### STORED DATA
Definition intact (s : rtest) : Prop := ∃ m, represents (b_trie (r_bench s)) m.

(** [f] makes no bad access from [P], leaves a table that can be freed, and
    either establishes [Q] or some allocation has failed. *)
Definition triple (P : rtest -> Prop) (f : rstep) (Q : rtest -> Prop) : Prop :=
  ∀ s, P s → ∃ ok s', f s = Some (ok, s') ∧ intact s' ∧ if ok : bool then Q s' else ∃ i, alloc i = false.

Lemma triple_then P Q R f g : triple P f Q → triple Q g R → triple P (and_then f g) R.
Proof using Type.
  intros Hf Hg s Hs. destruct (Hf s Hs) as (ok & s' & E & Hi & Ho). unfold and_then. rewrite E. cbn [mbind option_bind].
  destruct ok; [by apply Hg|]. by exists false, s'.
Qed.

Lemma triple_iterate n P f : (∀ s, P s → intact s) → triple P f P → triple P (iterate n f) P.
Proof using Type.
  intros Hi Hf. induction n as [|n IH]; [|by eapply triple_then].
  intros s Hs. exists true, s. split; [done|]. split; [by apply Hi|done].
Qed.

Lemma synced_intact ps s : synced ps s → intact s.
Proof using Type. intros (m & Hm & _). by exists m. Qed.

Lemma synced_rnd ps s f : synced ps s → synced ps (s <| r_pos ::= f |>).
Proof using Type. done. Qed.

Lemma u8_byte x : is_byte (u8 x).
Proof using Type. apply (wrap_range 8). lia. Qed.
(* ===== verification/World.v ===== *)
(** * The device: its state, its environment and the monad of its handlers

    [world] is one WireGuard interface with everything its handlers touch: the
    structures of device.h, peer.h, noise.h and cookie.h, a heap of socket
    buffers, the work that has been queued, the clocks, the random numbers still
    to come and the outcome of the allocations still to come.  A peer, a keypair
    and a buffer are addresses; an entry of the index table is embedded in its
    owner, so its address is computed from the owner's ([hs_entry], [kp_entry]).

    A handler is a computation of [M]: it reads and changes the world and returns
    a value, or has no result ([None]) when the C code would follow a dangling
    pointer or not return.  Handlers run one at a time here; what the receive
    path's threads may do to each other is the subject of RxWake.v. *)
From S2P Require Import Prelude Messages Counter PeerLookup AllowedIPs Ratelimiter.

(** ** The cryptography the module links against *)

Class Crypto := {
  blake2s : nat -> bytes -> bytes -> bytes;
  curve25519 : bytes -> bytes -> option bytes;
  curve25519_generate_public : bytes -> option bytes;
  curve25519_clamp_secret : bytes -> bytes;
  chacha20poly1305_encrypt : bytes -> bytes -> Z -> bytes -> bytes;
  chacha20poly1305_decrypt : bytes -> bytes -> Z -> bytes -> option bytes;
  xchacha20poly1305_encrypt : bytes -> bytes -> bytes -> bytes -> bytes;
  xchacha20poly1305_decrypt : bytes -> bytes -> bytes -> bytes -> option bytes;
}.

(** ** noise.h *)

Record noise_symmetric_key := mk_symmetric_key {
  sk_key : bytes;
  sk_birthdate : Z;
  sk_is_valid : bool;
}.
#[export] Instance settable_symmetric_key : Settable noise_symmetric_key := fun k =>
  mk_symmetric_key (sk_key k) (sk_birthdate k) (sk_is_valid k).

Record noise_keypair := mk_keypair {
  kp_sending : noise_symmetric_key;
  kp_sending_counter : Z;
  kp_receiving : noise_symmetric_key;
  kp_receiving_counter : noise_replay_counter;
  kp_remote_index : Z;
  kp_i_am_the_initiator : bool;
  kp_refcount : Z;
  kp_internal_id : Z;
}.
#[export] Instance settable_keypair : Settable noise_keypair := fun k =>
  mk_keypair (kp_sending k) (kp_sending_counter k) (kp_receiving k) (kp_receiving_counter k)
    (kp_remote_index k) (kp_i_am_the_initiator k) (kp_refcount k) (kp_internal_id k).

Record noise_keypairs := mk_keypairs {
  current_keypair : option nat;
  previous_keypair : option nat;
  next_keypair : option nat;
}.
#[export] Instance settable_keypairs : Settable noise_keypairs := fun k =>
  mk_keypairs (current_keypair k) (previous_keypair k) (next_keypair k).

Record noise_static_identity := mk_static_identity {
  static_public : bytes;
  static_private : bytes;
  has_identity : bool;
}.
#[export] Instance settable_static_identity : Settable noise_static_identity := fun i =>
  mk_static_identity (static_public i) (static_private i) (has_identity i).

Inductive noise_handshake_state :=
  | HANDSHAKE_ZEROED
  | HANDSHAKE_CREATED_INITIATION
  | HANDSHAKE_CONSUMED_INITIATION
  | HANDSHAKE_CREATED_RESPONSE
  | HANDSHAKE_CONSUMED_RESPONSE.
#[global] Instance noise_handshake_state_eq : EqDecision noise_handshake_state.
Proof. solve_decision. Defined.

Record noise_handshake := mk_handshake {
  hs_state : noise_handshake_state;
  hs_last_initiation_consumption : Z;
  hs_ephemeral_private : bytes;
  hs_remote_static : bytes;
  hs_remote_ephemeral : bytes;
  hs_precomputed_static_static : bytes;
  hs_preshared_key : bytes;
  hs_hash : bytes;
  hs_chaining_key : bytes;
  hs_latest_timestamp : bytes;
  hs_remote_index : Z;
}.
#[export] Instance settable_handshake : Settable noise_handshake := fun h =>
  mk_handshake (hs_state h) (hs_last_initiation_consumption h) (hs_ephemeral_private h) (hs_remote_static h)
    (hs_remote_ephemeral h) (hs_precomputed_static_static h) (hs_preshared_key h) (hs_hash h)
    (hs_chaining_key h) (hs_latest_timestamp h) (hs_remote_index h).

(** ** cookie.h *)

Record cookie_checker := mk_cookie_checker {
  cc_secret : bytes;
  cc_cookie_encryption_key : bytes;
  cc_message_mac1_key : bytes;
  cc_secret_birthdate : Z;
}.
#[export] Instance settable_cookie_checker : Settable cookie_checker := fun c =>
  mk_cookie_checker (cc_secret c) (cc_cookie_encryption_key c) (cc_message_mac1_key c) (cc_secret_birthdate c).

Record cookie := mk_cookie {
  co_birthdate : Z;
  co_is_valid : bool;
  co_cookie : bytes;
  co_have_sent_mac1 : bool;
  co_last_mac1_sent : bytes;
  co_cookie_decryption_key : bytes;
  co_message_mac1_key : bytes;
}.
#[export] Instance settable_cookie : Settable cookie := fun c =>
  mk_cookie (co_birthdate c) (co_is_valid c) (co_cookie c) (co_have_sent_mac1 c) (co_last_mac1_sent c)
    (co_cookie_decryption_key c) (co_message_mac1_key c).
######
● **WORK ORDER**
Each line holding "synced" in the records should be copied out.

● **WRITTEN REPLY**
Lemma synced_intact ps s : synced ps s → intact s.
Lemma synced_rnd ps s f : synced ps s → synced ps (s <| r_pos ::= f |>).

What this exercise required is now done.